## YOUR TASK
Copy, exactly and without additions, every line in the records below from the one holding "[[target|] rest]; [|apply Hq; frames]." through the one holding "End Soundness.", both ends included.

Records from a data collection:
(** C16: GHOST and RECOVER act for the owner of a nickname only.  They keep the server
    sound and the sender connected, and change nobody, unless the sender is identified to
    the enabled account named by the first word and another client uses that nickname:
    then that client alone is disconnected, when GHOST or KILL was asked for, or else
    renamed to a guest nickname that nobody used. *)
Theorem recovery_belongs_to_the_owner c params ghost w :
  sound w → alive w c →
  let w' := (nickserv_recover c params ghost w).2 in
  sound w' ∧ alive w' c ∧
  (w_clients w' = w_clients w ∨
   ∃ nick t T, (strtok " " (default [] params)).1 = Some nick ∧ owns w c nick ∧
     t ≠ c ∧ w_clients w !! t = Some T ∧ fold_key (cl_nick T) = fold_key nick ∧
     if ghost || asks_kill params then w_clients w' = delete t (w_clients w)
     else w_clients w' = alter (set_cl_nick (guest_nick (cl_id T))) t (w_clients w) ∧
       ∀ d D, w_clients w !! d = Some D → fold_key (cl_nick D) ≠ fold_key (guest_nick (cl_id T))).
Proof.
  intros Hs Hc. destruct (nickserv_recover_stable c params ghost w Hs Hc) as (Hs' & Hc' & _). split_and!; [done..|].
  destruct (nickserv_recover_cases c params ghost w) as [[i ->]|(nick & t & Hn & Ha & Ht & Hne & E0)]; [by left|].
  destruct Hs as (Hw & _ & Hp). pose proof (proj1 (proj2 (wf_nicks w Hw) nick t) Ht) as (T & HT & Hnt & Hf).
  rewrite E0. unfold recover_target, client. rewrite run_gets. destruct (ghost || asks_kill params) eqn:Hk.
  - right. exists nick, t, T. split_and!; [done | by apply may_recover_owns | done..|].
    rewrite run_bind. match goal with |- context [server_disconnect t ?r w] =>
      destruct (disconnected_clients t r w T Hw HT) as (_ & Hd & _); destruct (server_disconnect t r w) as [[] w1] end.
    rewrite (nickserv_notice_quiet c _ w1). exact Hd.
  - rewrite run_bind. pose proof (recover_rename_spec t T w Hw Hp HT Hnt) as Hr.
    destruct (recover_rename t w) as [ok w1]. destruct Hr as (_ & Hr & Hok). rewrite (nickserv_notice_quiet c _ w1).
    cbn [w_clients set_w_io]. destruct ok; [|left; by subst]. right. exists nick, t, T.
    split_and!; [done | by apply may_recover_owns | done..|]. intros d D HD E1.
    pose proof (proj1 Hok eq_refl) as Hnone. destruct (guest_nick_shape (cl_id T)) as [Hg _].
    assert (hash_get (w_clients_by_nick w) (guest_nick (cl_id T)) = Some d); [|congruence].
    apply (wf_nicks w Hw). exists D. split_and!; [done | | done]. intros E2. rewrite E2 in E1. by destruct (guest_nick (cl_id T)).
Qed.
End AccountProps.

* * *

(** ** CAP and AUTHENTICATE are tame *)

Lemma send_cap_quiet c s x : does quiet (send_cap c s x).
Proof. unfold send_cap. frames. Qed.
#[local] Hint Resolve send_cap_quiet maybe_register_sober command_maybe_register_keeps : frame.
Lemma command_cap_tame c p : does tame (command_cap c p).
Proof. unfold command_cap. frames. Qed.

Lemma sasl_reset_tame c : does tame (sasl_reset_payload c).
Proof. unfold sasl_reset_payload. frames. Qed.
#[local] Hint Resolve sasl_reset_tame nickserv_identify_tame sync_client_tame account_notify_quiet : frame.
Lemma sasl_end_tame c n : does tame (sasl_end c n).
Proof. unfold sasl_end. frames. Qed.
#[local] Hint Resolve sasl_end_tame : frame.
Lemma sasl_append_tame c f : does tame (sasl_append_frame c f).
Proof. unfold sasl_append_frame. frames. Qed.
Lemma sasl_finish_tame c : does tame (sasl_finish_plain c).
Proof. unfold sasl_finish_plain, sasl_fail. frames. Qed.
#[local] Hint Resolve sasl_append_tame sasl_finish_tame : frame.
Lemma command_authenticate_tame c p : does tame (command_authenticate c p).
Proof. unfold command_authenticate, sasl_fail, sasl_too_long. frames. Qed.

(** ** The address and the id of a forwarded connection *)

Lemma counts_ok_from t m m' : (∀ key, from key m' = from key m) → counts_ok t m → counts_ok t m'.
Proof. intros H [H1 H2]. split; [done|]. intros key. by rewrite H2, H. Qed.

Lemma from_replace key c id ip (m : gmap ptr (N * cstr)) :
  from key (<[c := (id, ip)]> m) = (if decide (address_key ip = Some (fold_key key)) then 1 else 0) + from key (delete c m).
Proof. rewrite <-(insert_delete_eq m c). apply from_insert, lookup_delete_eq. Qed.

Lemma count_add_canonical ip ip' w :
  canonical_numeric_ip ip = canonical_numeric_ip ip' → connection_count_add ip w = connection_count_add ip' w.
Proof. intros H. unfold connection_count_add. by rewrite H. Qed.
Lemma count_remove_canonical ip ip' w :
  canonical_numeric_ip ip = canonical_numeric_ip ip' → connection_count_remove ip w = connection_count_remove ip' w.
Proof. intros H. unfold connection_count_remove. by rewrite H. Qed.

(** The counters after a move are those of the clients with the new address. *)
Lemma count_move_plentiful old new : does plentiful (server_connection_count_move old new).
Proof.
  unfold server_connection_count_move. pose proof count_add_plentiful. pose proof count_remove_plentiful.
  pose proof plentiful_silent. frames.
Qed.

==

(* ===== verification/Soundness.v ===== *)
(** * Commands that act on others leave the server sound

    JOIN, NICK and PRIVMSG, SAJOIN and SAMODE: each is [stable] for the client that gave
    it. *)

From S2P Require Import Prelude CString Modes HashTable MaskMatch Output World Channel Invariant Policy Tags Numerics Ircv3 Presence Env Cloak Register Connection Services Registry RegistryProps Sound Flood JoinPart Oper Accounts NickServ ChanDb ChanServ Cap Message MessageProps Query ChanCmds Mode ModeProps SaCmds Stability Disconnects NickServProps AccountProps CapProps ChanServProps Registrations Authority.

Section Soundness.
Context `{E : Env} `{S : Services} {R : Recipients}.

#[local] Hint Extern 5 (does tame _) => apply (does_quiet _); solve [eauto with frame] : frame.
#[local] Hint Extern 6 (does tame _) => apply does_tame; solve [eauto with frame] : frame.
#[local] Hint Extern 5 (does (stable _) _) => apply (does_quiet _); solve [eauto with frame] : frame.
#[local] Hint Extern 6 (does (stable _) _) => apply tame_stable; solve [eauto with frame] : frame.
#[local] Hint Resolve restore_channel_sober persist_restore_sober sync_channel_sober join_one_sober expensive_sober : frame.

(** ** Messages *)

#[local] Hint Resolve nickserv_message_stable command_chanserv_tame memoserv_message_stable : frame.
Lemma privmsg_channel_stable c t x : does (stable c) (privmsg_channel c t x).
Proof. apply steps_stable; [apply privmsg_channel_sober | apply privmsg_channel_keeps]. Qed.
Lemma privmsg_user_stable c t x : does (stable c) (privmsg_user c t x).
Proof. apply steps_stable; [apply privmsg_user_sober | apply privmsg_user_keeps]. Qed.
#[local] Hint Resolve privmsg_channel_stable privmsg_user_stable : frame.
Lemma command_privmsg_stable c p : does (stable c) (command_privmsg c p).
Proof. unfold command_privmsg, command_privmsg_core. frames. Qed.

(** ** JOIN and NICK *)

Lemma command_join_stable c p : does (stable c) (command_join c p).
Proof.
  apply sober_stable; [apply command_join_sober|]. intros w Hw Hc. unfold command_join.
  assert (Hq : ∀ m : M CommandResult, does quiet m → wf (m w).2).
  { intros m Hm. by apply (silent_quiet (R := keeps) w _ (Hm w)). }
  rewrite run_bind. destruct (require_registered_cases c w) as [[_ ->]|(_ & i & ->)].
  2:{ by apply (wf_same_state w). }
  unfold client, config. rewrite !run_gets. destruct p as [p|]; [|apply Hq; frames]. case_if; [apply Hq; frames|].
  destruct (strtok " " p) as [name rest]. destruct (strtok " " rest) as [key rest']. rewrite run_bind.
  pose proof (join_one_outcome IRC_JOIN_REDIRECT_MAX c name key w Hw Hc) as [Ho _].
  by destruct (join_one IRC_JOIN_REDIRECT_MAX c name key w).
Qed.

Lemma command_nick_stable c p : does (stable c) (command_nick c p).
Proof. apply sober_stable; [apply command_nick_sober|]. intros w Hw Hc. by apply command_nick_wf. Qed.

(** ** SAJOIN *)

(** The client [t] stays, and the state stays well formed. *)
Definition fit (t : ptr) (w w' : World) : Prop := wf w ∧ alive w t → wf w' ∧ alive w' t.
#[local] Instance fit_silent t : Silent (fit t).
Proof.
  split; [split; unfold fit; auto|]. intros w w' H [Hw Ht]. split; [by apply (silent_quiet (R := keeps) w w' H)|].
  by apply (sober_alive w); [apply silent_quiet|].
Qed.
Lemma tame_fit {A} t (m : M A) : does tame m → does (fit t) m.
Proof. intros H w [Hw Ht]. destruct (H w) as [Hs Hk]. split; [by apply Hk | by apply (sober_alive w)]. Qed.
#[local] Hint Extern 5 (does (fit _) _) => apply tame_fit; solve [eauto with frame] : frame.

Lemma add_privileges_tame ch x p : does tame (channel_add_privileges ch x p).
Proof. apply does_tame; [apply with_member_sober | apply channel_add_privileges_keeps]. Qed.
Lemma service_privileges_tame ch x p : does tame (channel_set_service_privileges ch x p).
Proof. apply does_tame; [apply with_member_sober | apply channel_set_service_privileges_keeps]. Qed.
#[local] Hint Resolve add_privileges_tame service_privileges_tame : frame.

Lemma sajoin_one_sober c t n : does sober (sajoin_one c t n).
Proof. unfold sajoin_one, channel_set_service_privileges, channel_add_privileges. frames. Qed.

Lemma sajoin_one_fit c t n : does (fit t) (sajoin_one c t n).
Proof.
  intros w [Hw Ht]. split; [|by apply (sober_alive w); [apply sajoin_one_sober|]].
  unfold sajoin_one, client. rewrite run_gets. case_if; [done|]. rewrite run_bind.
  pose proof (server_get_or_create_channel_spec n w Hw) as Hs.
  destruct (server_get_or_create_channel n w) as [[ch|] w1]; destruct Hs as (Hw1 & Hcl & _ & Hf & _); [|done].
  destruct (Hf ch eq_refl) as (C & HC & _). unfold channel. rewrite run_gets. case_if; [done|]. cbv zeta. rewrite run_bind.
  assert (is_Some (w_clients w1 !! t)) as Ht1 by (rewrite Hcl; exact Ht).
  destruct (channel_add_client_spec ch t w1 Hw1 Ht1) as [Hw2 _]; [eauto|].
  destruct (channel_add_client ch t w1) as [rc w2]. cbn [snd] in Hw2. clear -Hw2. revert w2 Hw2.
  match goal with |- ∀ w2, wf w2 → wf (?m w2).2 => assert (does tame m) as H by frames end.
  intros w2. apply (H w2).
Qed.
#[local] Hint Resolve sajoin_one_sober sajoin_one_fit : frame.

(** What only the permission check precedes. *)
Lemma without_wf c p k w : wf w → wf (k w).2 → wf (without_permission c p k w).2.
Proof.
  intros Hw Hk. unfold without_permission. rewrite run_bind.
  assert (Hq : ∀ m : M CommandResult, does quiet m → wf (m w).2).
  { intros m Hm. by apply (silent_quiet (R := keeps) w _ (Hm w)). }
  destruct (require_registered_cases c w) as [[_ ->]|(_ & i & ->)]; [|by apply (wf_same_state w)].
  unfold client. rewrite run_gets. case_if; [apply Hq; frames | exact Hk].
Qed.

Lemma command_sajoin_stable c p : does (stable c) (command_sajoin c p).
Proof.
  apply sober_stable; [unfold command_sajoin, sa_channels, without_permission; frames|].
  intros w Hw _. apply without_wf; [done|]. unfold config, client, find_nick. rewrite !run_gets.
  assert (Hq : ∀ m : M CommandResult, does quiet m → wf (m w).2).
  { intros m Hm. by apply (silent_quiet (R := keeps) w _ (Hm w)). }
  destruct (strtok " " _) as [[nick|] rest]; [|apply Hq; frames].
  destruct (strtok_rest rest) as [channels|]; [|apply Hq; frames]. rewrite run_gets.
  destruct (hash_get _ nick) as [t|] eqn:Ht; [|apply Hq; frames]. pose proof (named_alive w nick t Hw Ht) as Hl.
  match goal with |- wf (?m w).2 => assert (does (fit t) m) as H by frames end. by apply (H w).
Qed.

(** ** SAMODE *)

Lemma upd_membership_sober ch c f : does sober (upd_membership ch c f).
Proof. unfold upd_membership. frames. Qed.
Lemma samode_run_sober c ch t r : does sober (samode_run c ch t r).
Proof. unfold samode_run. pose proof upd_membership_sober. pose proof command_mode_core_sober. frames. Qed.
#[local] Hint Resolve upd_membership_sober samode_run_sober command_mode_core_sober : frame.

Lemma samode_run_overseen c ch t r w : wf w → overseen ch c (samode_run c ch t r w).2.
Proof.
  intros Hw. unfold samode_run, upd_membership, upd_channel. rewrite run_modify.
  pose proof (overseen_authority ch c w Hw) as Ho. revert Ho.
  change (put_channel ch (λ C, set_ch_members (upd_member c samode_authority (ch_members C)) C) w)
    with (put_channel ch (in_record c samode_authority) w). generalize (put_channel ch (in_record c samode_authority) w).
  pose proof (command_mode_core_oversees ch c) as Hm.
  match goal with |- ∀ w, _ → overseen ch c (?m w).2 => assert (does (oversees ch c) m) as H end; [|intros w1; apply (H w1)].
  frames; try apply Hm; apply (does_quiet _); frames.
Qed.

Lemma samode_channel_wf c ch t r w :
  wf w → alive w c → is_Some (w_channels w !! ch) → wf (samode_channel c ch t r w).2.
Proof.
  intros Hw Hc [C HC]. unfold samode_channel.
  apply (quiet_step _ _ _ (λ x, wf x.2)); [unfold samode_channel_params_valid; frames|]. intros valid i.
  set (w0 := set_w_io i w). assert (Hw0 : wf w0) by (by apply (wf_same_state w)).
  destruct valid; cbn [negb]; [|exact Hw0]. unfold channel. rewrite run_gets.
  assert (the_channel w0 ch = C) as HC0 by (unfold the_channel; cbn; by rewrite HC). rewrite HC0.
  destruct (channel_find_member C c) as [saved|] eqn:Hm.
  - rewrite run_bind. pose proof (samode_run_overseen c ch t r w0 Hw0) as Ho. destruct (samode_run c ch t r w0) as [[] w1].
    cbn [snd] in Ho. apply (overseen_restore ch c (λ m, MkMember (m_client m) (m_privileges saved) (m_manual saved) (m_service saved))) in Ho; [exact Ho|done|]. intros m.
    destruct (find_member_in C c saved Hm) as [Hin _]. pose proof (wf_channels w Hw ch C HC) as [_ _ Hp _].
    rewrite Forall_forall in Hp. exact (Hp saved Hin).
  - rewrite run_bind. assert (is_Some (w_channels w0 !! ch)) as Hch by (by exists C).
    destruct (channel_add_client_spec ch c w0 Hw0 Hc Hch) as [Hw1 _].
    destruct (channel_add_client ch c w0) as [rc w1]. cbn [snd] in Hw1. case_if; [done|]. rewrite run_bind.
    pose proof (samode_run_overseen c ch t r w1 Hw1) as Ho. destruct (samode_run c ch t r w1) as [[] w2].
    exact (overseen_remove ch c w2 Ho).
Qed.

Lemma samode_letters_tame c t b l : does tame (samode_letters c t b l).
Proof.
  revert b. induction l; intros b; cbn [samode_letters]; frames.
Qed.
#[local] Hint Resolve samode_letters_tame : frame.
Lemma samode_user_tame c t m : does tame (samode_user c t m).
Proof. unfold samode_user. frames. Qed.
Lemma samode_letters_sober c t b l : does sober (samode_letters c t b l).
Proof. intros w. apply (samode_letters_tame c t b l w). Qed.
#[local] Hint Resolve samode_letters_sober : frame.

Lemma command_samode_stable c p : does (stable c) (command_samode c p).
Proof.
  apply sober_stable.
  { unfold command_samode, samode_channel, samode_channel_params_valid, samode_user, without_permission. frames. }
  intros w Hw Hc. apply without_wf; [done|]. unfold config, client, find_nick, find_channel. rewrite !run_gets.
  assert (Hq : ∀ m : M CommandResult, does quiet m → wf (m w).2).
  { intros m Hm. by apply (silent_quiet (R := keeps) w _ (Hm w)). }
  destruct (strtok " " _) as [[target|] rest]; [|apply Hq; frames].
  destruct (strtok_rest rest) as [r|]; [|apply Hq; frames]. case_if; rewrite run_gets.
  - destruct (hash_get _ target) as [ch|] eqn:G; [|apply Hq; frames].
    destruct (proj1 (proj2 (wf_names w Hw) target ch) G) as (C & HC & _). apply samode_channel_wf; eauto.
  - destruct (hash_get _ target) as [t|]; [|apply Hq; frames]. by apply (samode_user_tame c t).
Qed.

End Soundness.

## RESPONSE TO THIS TASK
  destruct (strtok " " _) as [[target|] rest]; [|apply Hq; frames].
  destruct (strtok_rest rest) as [r|]; [|apply Hq; frames]. case_if; rewrite run_gets.
  - destruct (hash_get _ target) as [ch|] eqn:G; [|apply Hq; frames].
    destruct (proj1 (proj2 (wf_names w Hw) target ch) G) as (C & HC & _). apply samode_channel_wf; eauto.
  - destruct (hash_get _ target) as [t|]; [|apply Hq; frames]. by apply (samode_user_tame c t).
Qed.

End Soundness.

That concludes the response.